Stored items:
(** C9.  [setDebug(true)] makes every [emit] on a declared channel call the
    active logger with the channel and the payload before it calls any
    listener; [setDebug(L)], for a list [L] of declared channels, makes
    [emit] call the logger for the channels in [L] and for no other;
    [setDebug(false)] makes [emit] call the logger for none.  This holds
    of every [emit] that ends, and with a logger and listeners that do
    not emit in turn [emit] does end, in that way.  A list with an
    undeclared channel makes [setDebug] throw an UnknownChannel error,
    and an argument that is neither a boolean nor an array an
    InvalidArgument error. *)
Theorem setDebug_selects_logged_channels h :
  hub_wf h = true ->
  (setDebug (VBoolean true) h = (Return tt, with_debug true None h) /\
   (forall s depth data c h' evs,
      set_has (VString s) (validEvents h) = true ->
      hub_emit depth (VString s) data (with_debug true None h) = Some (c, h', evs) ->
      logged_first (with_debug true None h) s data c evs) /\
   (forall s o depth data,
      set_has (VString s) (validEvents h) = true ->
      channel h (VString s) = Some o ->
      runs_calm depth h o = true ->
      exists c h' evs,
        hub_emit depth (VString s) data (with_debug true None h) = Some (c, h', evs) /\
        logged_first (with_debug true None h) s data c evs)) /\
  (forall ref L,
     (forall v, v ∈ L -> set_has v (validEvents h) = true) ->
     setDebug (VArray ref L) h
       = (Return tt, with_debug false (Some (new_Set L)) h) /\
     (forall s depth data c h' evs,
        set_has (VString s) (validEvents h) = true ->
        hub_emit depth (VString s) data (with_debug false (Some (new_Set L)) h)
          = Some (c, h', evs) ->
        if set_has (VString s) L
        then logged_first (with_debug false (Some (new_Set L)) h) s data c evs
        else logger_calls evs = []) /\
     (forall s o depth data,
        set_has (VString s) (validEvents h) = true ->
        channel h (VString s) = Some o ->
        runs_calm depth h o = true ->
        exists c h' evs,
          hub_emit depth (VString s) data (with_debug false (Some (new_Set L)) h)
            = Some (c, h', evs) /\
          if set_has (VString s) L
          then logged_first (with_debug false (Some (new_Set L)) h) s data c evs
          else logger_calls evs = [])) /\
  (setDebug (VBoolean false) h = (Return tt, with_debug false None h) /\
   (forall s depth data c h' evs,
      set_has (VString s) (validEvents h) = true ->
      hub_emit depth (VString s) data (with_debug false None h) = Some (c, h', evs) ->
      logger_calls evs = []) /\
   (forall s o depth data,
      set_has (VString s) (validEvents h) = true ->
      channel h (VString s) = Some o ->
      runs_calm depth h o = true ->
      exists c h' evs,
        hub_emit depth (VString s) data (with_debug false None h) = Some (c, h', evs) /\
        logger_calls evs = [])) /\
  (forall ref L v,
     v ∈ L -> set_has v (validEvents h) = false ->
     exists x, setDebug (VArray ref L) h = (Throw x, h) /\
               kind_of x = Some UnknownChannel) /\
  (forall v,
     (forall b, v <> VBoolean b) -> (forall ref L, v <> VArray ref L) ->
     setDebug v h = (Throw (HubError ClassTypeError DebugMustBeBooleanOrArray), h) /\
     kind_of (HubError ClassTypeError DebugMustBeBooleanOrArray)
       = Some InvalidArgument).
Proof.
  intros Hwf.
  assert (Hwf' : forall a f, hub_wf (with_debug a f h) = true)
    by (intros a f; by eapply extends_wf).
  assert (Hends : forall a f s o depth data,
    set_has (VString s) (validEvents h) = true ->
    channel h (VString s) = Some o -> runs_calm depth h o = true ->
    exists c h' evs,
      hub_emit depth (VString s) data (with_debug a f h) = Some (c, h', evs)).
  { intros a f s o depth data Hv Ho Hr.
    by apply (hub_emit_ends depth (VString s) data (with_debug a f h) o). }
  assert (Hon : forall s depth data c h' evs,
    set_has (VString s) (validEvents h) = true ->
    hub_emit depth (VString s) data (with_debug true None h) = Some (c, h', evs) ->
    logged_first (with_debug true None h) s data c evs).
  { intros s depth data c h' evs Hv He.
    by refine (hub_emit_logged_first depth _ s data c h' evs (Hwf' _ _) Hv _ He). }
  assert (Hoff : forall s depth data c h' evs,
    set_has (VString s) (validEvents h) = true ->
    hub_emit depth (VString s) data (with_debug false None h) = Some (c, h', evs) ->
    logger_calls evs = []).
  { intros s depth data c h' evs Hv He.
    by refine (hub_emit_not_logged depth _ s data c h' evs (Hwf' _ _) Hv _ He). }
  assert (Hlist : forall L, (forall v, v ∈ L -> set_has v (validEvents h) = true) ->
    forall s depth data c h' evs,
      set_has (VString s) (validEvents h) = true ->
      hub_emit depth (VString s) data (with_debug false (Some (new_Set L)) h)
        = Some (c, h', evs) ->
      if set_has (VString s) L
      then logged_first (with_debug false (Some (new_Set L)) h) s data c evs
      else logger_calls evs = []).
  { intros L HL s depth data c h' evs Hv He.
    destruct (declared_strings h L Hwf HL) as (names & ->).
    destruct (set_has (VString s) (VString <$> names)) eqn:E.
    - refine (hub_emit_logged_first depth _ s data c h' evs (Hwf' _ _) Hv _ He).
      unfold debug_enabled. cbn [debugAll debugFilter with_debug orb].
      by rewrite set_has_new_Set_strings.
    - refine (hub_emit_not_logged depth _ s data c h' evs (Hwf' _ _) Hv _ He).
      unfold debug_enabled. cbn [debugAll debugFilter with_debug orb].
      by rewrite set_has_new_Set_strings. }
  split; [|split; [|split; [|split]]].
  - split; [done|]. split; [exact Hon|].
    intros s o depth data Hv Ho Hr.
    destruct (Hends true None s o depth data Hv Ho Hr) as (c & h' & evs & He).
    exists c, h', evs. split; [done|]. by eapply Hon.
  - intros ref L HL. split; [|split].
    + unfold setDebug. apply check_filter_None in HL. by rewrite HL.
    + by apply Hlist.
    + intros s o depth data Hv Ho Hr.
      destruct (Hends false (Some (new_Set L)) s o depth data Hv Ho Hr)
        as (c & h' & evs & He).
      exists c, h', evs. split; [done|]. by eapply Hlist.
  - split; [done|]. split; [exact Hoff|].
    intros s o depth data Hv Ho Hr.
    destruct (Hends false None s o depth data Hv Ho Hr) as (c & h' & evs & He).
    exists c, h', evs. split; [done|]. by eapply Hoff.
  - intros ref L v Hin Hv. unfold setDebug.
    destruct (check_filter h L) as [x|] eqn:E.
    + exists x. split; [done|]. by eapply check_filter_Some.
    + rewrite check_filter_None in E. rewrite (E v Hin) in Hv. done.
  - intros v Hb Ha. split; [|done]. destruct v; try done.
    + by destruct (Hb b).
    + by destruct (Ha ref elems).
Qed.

▶ _Required action_: Copy each line of the data above that holds "Return".

▶ _Exercise solution_:
  (setDebug (VBoolean true) h = (Return tt, with_debug true None h) /\
       = (Return tt, with_debug false (Some (new_Set L)) h) /\
  (setDebug (VBoolean false) h = (Return tt, with_debug false None h) /\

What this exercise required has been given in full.